Ante la caída histórica de las bolsas en los últimos días, no debe sorprender que muchos ciudadanos teman una situación como la de 2008. Sería de esperar que los gobiernos y los organismos internacionales hubieran aprendido algo desde la Gran Recesión y dedicaran una parte sustancial de su labor en esta crisis a diseñar respuestas económicas firmes para controlar la desconfianza de los mercados financieros –tan irracional, potencialmente como la de aquellos ciudadanos que desvalijan los supermercados.

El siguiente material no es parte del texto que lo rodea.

Lemma mergeonerun_ok s R rP D dP : level s (R ++ [rP]) (D ++ [dP]) -> length R = P -> length D = P ->
  (forall j r, D !! j = Some 0 -> R !! j = Some r -> r <> []) -> (exists j, D !! j = Some 0) ->
  exists s' out, mergeonerun s = Ok (tt, s') /\ level s' (zip_with other_runs R D ++ [rP ++ [out]]) ((pred <$> D) ++ [dP]) /\
    out ++ concat (concat (zip_with other_runs R D)) ≡ₚ concat (concat R) /\ status s' = status s /\ Level s' = Level s /\ tp_tapenum s' = tp_tapenum s.
Proof using HL HT Hv.
  intros H HR HD Hne [j0 Hj0]. pose proof (lv_tau _ _ _ H) as Htau.
  destruct (beginmerge_ok s _ _ H) as (s1 & parts & per & dest & cs & rs' & ds' & Hrun & Hd & Hoff & H1 & Ht1 & Hs1 & Hm1 & Hm2 & Ho1 & C & Hbound).
  { intros j r Hj Hdj Hrj. rewrite lookup_app_l in Hdj by lia. rewrite lookup_app_l in Hrj by lia. by apply (Hne j). }
  { exists j0. pose proof (lookup_lt_Some _ _ _ Hj0). split; [lia|by apply lookup_app_l_Some]. }
  destruct (counted_lists _ _ _ _ _ _ _ _ _ HR HD C) as [-> ->]. rewrite list_lookup_total_middle in Ht1 by done.
  destruct (begun_sorted s _ _ cs H Hm1) as [Hso Hcl].
  destruct (mergeonerun_loop_ok valid P k ra Hv parts per dest Hoff (S (bytes_on_tapes s)) s1 _ cs H1 Ht1 Hs1 Hso ltac:(lia) Hcl) as (s2 & cs2 & out & Hrun2 & H2 & Ht2 & Hsp & Hm3 & Ho2 & Hn2 & Hout & Hsort).
  destruct Ht2 as [(ts & Hon & Htl & Htd & Hts) _ _]. destruct (markrunend_ok s2 ts dest _ Hon Htd) as (l & Hmark & Hon3).
  assert (Hfields : status s2 = status s /\ Level s2 = Level s /\ tp_tapenum s2 = tp_tapenum s /\ tp_runs s2 = (fun r => Z.of_nat (length r)) <$> zip_with other_runs R D ++ [rP] /\ tp_dummy s2 = Z.of_nat <$> ((pred <$> D) ++ [dP])).
  { rewrite Ho1 in Ho2. injection Ho2 as E1 E2 E3 E4 E5. by split_and!. }
  destruct Hfields as (E1 & E2 & E3 & E4 & E5). pose proof (so_env _ _ _ _ _ _ _ H2) as He2. pose proof He2 as [(HP2 & HP & Hmx) Hk Hra Hrm Har].
  assert (Hz : length (zip_with other_runs R D) = P) by (rewrite length_zip_with; lia).
  exists (set_tp_runs ((fun r => Z.of_nat (length r)) <$> zip_with other_runs R D ++ [rP ++ [out]]) (set_tapeset (Some l) s2)), out. split_and!; try done.
  - unfold mergeonerun. rewrite mget_ok. rewrite (at_idx_ok _ _ dest) by (by rewrite (proj1 (proj2 (e_range _ _ _ _ (lv_env _ _ _ H))))).
    cbv zeta. rewrite (mbind_ok _ _ _ _ _ Hrun), (mbind_ok _ _ _ _ _ Hrun2), (mbind_ok _ _ _ _ _ Hmark), mget_ok. cbn [tapeRange tp_runs set_tapeset]. rewrite HP, E4, fmap_app.
    rewrite (at_idx_ok _ _ (Z.of_nat (length rP))) by (apply list_lookup_middle; by rewrite length_fmap). unfold mput. f_equal. f_equal. f_equal.
    rewrite insert_app_r_alt by (rewrite length_fmap; lia). rewrite length_fmap, Hz, Nat.sub_diag, fmap_app. cbn. rewrite length_app. cbn. do 2 f_equal. lia.
  - split; cbn; try done.
    + by rewrite E3.
    + rewrite !length_app, length_fmap. cbn. lia.
    + exists (<[dest := written (enc_runs ra (rP ++ [out]))]> ts). split_and!; [|by rewrite length_insert|].
      { rewrite enc_runs_snoc. destruct Hon3 as (l' & El & Hrep). exists l'. split; [exact El|exact Hrep]. }
      rewrite E3. intros j q r Hj Hr. destruct (decide (j = P)) as [->|HjP].
      * rewrite Hd in Hj. injection Hj as <-. rewrite list_lookup_middle in Hr by done. injection Hr as <-. apply list_lookup_insert_eq. by eapply lookup_lt_Some.
      * assert (Hqd : q <> dest) by (intros ->; apply HjP; by eapply NoDup_lookup; [apply (tau_nodup _ _ Htau)|..]). rewrite list_lookup_insert_ne by done.
        pose proof (tau_range _ _ Htau j q Hj) as [HqP HjS]. destruct (lookup_lt_is_Some_2 cs2 q) as [c Hc]; [rewrite (slots_ok_length _ _ _ _ _ _ _ H2); lia|].
        destruct (Hts q c Hqd Hc) as (t & all & Ht & Hrd). exists t, all. split; [exact Ht|]. rewrite Forall_lookup in Hsp. destruct (Hsp q c Hc) as [_ Hact].
        unfold left_on in Hrd. rewrite Hact in Hrd. replace r with (sc_rest c); [exact Hrd|].
        assert (E : (sc_rest <$> cs2) !! q = Some (sc_rest c)) by (by rewrite list_lookup_fmap, Hc). rewrite Hm3, Hm2, (by_tape_lookup _ _ Htau _ j q Hj) in E. injection E as <-.
        rewrite lookup_app_l in Hr by lia. apply lookup_zip_with_Some in Hr as (r0 & d0 & -> & Hr0 & Hd0). unfold others. rewrite decide_True by lia.
        f_equal; apply list_lookup_total_correct; by apply lookup_app_l_Some.
    + pose proof (lv_sorted _ _ _ H) as Hold. apply Forall_app in Hold as [HoR HoP]. rewrite Forall_singleton in HoP. apply Forall_app. split.
      * apply Forall_forall. intros r Hr. apply elem_of_zip_with in Hr as (r0 & d0 & -> & Hr0 & _). rewrite Forall_forall in HoR. specialize (HoR r0 Hr0).
        unfold other_runs. case_decide; [|done]. destruct r0; [done|]. by apply Forall_cons in HoR as [_ ?].
      * rewrite Forall_singleton, Forall_app, Forall_singleton. split_and!; [exact HoP|exact Hsort|by rewrite Hout].
  - rewrite Hout. unfold todos. rewrite Hm1, (by_tape_perm _ _ Htau), heads_list, concat_app by done. cbn. rewrite app_nil_r. apply heads_others; [lia|done].
Qed.

(** ** One pass *)

(** Runs and dummy runs of the input units. *)
Definition totals (R : list (list run)) (D : list nat) : list nat := zip_with (fun r d => length r + d) R D.

Lemma totals_lookup R D j r d : R !! j = Some r -> D !! j = Some d -> totals R D !! j = Some (length r + d).
Proof using. intros Hr Hd. unfold totals. by rewrite lookup_zip_with, Hr, Hd. Qed.
Lemma totals_merged R D : length R = length D -> (forall j r, D !! j = Some 0 -> R !! j = Some r -> r <> []) ->
  totals (zip_with other_runs R D) (pred <$> D) = pred <$> totals R D.
Proof using.
  revert D. induction R as [|r R IH]; intros [|d D] Hl Hne; try discriminate Hl; [done|]. cbn. f_equal.
  - unfold other_runs. case_decide as Hd; [|lia]. pose proof (Hne 0 r ltac:(by rewrite Hd) eq_refl). subst d. destruct r; [done|]. cbn. lia.
  - apply IH; [by injection Hl|]. intros j. apply (Hne (S j)).
Qed.
Lemma totals_dummies (R : list (list run)) D : length R = length D -> Forall (lt 0) D -> totals R (pred <$> D) = pred <$> totals R D.
Proof using.
  revert D. induction R as [|r R IH]; intros [|d D] Hl Hp; try discriminate Hl; [done|]. apply Forall_cons in Hp as [Hd Hp]. cbn. f_equal; [lia|]. apply IH; [by injection Hl|done].
Qed.

(** Every unit gives up a dummy run. *)
Definition pass_dummies (D : list nat) (dP : nat) s : state := set_tp_dummy (Z.of_nat <$> (pred <$> D) ++ [S dP]) s.
Lemma pass_dummies_ok s R rP D dP : level s (R ++ [rP]) (D ++ [dP]) -> level (pass_dummies D dP s) (R ++ [rP]) ((pred <$> D) ++ [S dP]).
Proof using.
  intros [[] Htau [Hl1 Hl2] Hr Hd Hn Ht Hs]. split; try done. rewrite length_app in Hl2. rewrite (length_app (pred <$> D)), length_fmap. done.
Qed.

Lemma dummies_below n R D : length R = P -> length D = P -> Forall (le n) (totals R D) -> 0 < n -> forall j r, D !! j = Some 0 -> R !! j = Some r -> r <> [].
Proof using.
  intros HR HD Hle Hn j r Hd Hr ->. rewrite Forall_lookup in Hle. specialize (Hle j _ (totals_lookup _ _ _ _ _ Hr Hd)). cbn in Hle. lia.
Qed.

Definition same_outer s s' : Prop := status s' = status s /\ Level s' = Level s /\ tp_tapenum s' = tp_tapenum s.
Lemma same_outer_trans s s1 s2 : same_outer s s1 -> same_outer s1 s2 -> same_outer s s2.
Proof using. unfold same_outer. intros (-> & -> & ->). done. Qed.

(** One round of the loop, whether there is a run to merge or not. *)
Lemma merge_round s R rP D dP n : level s (R ++ [rP]) (D ++ [dP]) -> length R = P -> length D = P -> Forall (le (S n)) (totals R D) ->
  exists s' R' rP' D' dP', (let allDummy := forallb (fun d => negb (d =? 0)%Z) (take P (tp_dummy s)) in
      if allDummy then
         dT ← at_idx (tp_dummy s) P;
         mput (set_tp_dummy (((fun d => (d - 1)%Z) <$> take P (tp_dummy s)) ++ (dT + 1)%Z :: drop (S P) (tp_dummy s)) s)
      else mergeonerun) s = Ok (tt, s') /\
    level s' (R' ++ [rP']) (D' ++ [dP']) /\ length R' = P /\ length D' = P /\ totals R' D' = pred <$> totals R D /\ length rP' + dP' = S (length rP + dP) /\
    concat (concat (R' ++ [rP'])) ≡ₚ concat (concat (R ++ [rP])) /\ (concat (R ++ [rP]) <> [] -> concat (R' ++ [rP']) <> []) /\ same_outer s s'.
Proof using HL HT Hv.
  intros H HR HD Hle. cbv zeta. pose proof (lv_dummy _ _ _ H) as Hdum. rewrite fmap_app in Hdum. cbn in Hdum.
  assert (Htake : take P (tp_dummy s) = Z.of_nat <$> D) by (rewrite Hdum; apply take_app_length'; by rewrite length_fmap).
  assert (Hdrop : drop (S P) (tp_dummy s) = []) by (apply drop_ge; rewrite Hdum, length_app, length_fmap; cbn; lia). rewrite Htake, Hdrop.
  destruct (forallb _ _) eqn:Eall.
  - assert (Hpos : Forall (lt 0) D).
    { apply Forall_forall. intros d Hd. apply forallb_forall with (x := Z.of_nat d) in Eall; [|apply list_elem_of_In, list_elem_of_fmap; by exists d].
      apply negb_true_iff, Z.eqb_neq in Eall. lia. }
    rewrite (at_idx_ok _ _ (Z.of_nat dP)) by (rewrite Hdum; apply list_lookup_middle; by rewrite length_fmap).
    exists (pass_dummies D dP s), R, rP, (pred <$> D), (S dP). split_and!; [|by apply pass_dummies_ok|done|by rewrite length_fmap|apply totals_dummies; [lia|done]|lia|done|done|done].
    unfold mput, pass_dummies. do 3 f_equal. rewrite fmap_app. cbn. f_equal; [|do 2 f_equal; lia]. rewrite <- !list_fmap_compose. apply list_fmap_ext. intros i d Hd. rewrite Forall_lookup in Hpos. specialize (Hpos i d Hd). cbn. lia.
  - assert (Hne := dummies_below (S n) R D HR HD Hle ltac:(lia)).
    assert (Hex : exists j, D !! j = Some 0).
    { destruct (decide (Exists (0 =.) D)) as [He|He]; [apply Exists_exists in He as (d & Hd & <-); by apply list_elem_of_lookup|]. exfalso. apply not_true_iff_false in Eall. apply Eall.
      apply forallb_forall. intros z Hz. apply list_elem_of_In, list_elem_of_fmap in Hz as (d & -> & Hd). apply negb_true_iff, Z.eqb_neq. intros E. apply He, Exists_exists. exists d. split; [done|lia]. }
    destruct (mergeonerun_ok s R rP D dP H HR HD Hne Hex) as (s' & out & Hrun & H' & Hperm & E1 & E2 & E3).
    exists s', (zip_with other_runs R D), (rP ++ [out]), (pred <$> D), dP. split_and!; [done|done|rewrite length_zip_with; lia|by rewrite length_fmap|apply totals_merged; [lia|done]|rewrite length_app; cbn; lia| | |done].
    2:{ intros _ E. rewrite concat_app in E. cbn in E. rewrite app_nil_r in E. by apply app_nil in E as [_ [_ ?]%app_nil]. }
    rewrite !concat_app. cbn. rewrite !app_nil_r, concat_app. cbn. rewrite app_nil_r, <- Hperm. perm.
Qed.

“La salud no tiene precio”, dijo el presidente francés Emmanuel Macron en su alocución a la nación el pasado 12 de marzo. Macron invitó a reflexionar sobre las lecciones respecto de nuestro modelo de desarrollo que podemos extraer de esta crisis. Así, descubrimos, de repente, el lugar estratégico de los cuidados en el momento en el que cierran los colegios y no podemos recurrir a los abuelos para que cuiden de nuestros hijos porque, al ser personas mayores, constituyen uno de los grupos de riesgo en esta epidemia. Ojalá, empiezan a decir algunas voces, esta pausa forzada sirva, al menos, de oportunidad para replantearnos las prioridades de nuestra sociedad.
Olivia Muñoz Rojas es Doctora en Sociología por la London School of Economics.